The ASP.NET Core DI container has a root IServiceProvider which is used to resolve singleton services. For scoped services, the container must first create a new scope, and each scope will have it's own IServiceProvider. Scoped services can only be accessed from the IServiceProvider within their own scope, and not from the root IServiceProvider.

The Solution

To be able to use scoped services within a singleton, you must create a scope manually. A new scope can be created by injecting an IServiceScopeFactory into your singleton service (the IServiceScopeFactory is itself a singleton, which is why this works). The IServiceScopeFactory has a CreateScope method, which is used for creating new scope instances.

public class MySingletonService
  private readonly IServiceScopeFactory _serviceScopeFactory;

  public MySingletonService(IServiceScopeFactory serviceScopeFactory)
    _serviceScopeFactory = serviceScopeFactory;

  public void Execute()
    using (var scope = _serviceScopeFactory.CreateScope())
      var myScopedService = scope.ServiceProvider.GetService<IMyScopedService>();


The created scope has it's own IServiceProvider, which you can access to resolve your scoped services.

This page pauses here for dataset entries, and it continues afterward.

(* ===== verification/FakeLogic.v ===== *)
(** * What a successful method achieves against the in-memory authentik

    A logic of partial correctness: [achieves m s c Q] says that [m], started in the memory [s] and the state [c] of the
    server, ends in [Q] if it succeeds. Errors and panics are accepted here: [kept_achieves] combines the logic with the
    absence of panics that is proved against any services whose answers keep the spec. The calls that a method makes
    bound what it changes on the server. *)
From S2P Require Import Prelude Errors Effects Api Crd Interface Fake Marker MarkerCache MarkerSpec ServerInvariant State Access Panics Calls NoPanic.

(** ** Environments *)

(** The in-memory authentik beside a Kubernetes whose answers keep the spec. *)
Definition kept_env : environment call Client :=
  mkEnv (fun _ _ _ => True) (fun R q c r c' => env_step fake_env R q c r c' /\ spec_kept R q r) False.

(** The same, where a panic is accepted. *)
Definition loose_env : environment call Client := mkEnv (fun _ _ _ => True) (env_step kept_env) True.

Definition achieves {S A} (m : M call S A) (s : S) (c : Client) (Q : S -> A -> Client -> Prop) : Prop :=
  mwp loose_env m s c (fun s' r c' => forall a, r = Ok a -> Q s' a c').
(** ** Proxy Providers *)

#[export] Instance proxy_handler_on spec provider flows refs :
  let desired := desiredProxyProvider provider spec flows refs in
  is_Some desired.(PatchedProxy_ExternalHost) ->
  HandlerOn (proxyProviderHandler spec desired) (fun name => forall n, provider.(Provider_Name) = Some n -> name = n)
    (proxy_matching desired)
    (fun p c => exists q c0, c.(fk_proxyProviders) !! q.(ProxyProvider_Pk) = Some q /\
       p = proxy_observe spec desired (copyProxyProvider c0 q)).
Proof.
  intros desired Hext. split; cbn [handler_get handler_findByName handler_existsAsOtherType handler_create handler_model proxyProviderHandler].
  - apply _.
  - apply marked_models_well_formed. simpl. unfold ModelProxyProvider. set_solver.
  - intros pk s c Hok. go_step. read_answer. subst r. unfold fake_GetProxyProvider.
    destruct (_ !! pk) as [q|] eqn:Hq; simpl; repeat go_step; [|done]. split; [done|]. intros p [= <-]. exists q, c.
    split; [|done]. by destruct (proxy_pk _ _ _ (server_providers _ Hok) _ _ Hq) as [-> _].
  - intros name s c Hok. go_step. read_answer. subst r. simpl. go_step. split; [done|]. intros ps [= <-].
    apply Forall_forall. intros p (x & -> & Hx)%list_elem_of_fmap. unfold fake_FindProxyProvidersByName in Hx.
    apply list_elem_of_fmap in Hx as (q & -> & Hq). exists q, c. split; [|done].
    unfold findAll in Hq. apply list_elem_of_filter in Hq as [_ ([pk q'] & -> & Hq)%list_elem_of_fmap].
    apply elem_of_map_to_list in Hq. simpl. by destruct (proxy_pk _ _ _ (server_providers _ Hok) _ _ Hq) as [-> _].
  - intros pk s c. apply exists_object_same.
  - intros name s c n Hn Hname Hw. do 2 achieve_step. rename a into request, H1 into Hr. achieve_step.
    achieve_akcall new c1 Hc1. achieve_step.
    destruct (proxy_roundtrip _ _ _ _ _ _ _ _ _ Hname Hext Hr Hc1) as [Hg Hd].
    pose proof (create_proxy_frame c request) as Hf. rewrite Hc1 in Hf. simpl in Hf.
    split_and!; [done| |done|].
    + eapply (world_call (CreateProxyProvider request)); [done|done|done| |apply Hf]. by rewrite <- Hc1.
    + unfold fake_GetProxyProvider in Hg. destruct (c1.(fk_proxyProviders) !! _) as [q|] eqn:Hq; [|done].
      simpl in Hg. injection Hg as Hg. exists q. split; [done|]. rewrite <- Hg in Hd. exact Hd.
  - intros p s c n Hn (q & c0 & Hq & ->) Hw. cbn [observed_sync observed_pk proxy_observe].
    change (DiffProxyProvider desired (copyProxyProvider c0 q)) with (DiffProxyProvider desired q).
    change (copyProxyProvider c0 q).(ProxyProvider_Pk) with q.(ProxyProvider_Pk).
    destruct (DiffProxyProvider desired q) as [patch|] eqn:Hd.
    + achieve_step. achieve_akcall q' c1 Hc1. achieve_step.
      pose proof (patch_proxy_frame c q.(ProxyProvider_Pk) patch) as Hf. rewrite Hc1 in Hf. simpl in Hf.
      split_and!; [done| |done|by eapply patch_proxy_matching].
      eapply (world_call (PatchProxyProvider q.(ProxyProvider_Pk) patch)); [done|done|done| |apply Hf]. by rewrite <- Hc1.
    + achieve_step. split_and!; [done|eapply world_weaken; [|done]; lia|by repeat split|by exists q].
  - intros p c (q & c0 & Hq & ->). by eapply stored_exists.
  - intros pk c (q & Hq & _). split; [by eapply stored_exists|]. unfold providerExists. by rewrite Hq.
  - intros p c c' (_ & _ & Hp & _) (q & c0 & Hq & ->). exists q, c0. by rewrite Hp.
  - intros pk c c' Hp _ (q & Hq & Hd). exists q. by rewrite Hp.
Qed.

It is important to make sure that the scope only exists for as long as is necessary, and that it is properly disposed of once you have finished with it. This is to avoid any issues of captive dependencies (as discussed at the start of this article. Therefore, I would recommend:

  • Only define the scope within the method that you intend to use it. It might be tempting to assign it to a field for reuse elsewhere in the singleton service, but again this will lead to captive dependencies.
  • Wrap the scope in a `using` statement. This will ensure that the scope is properly disposed of once you have finished with it.


While trying to resolve scoped services within a singleton can often be a sign that your code needs refactoring, sometimes it is still necessary to do so.

Scoped services can be used in singletons by creating a scope and using the IServiceProvider of the scope. However, it is important to make sure that the scope is cleaned up once it has been used to prevent captive dependencies.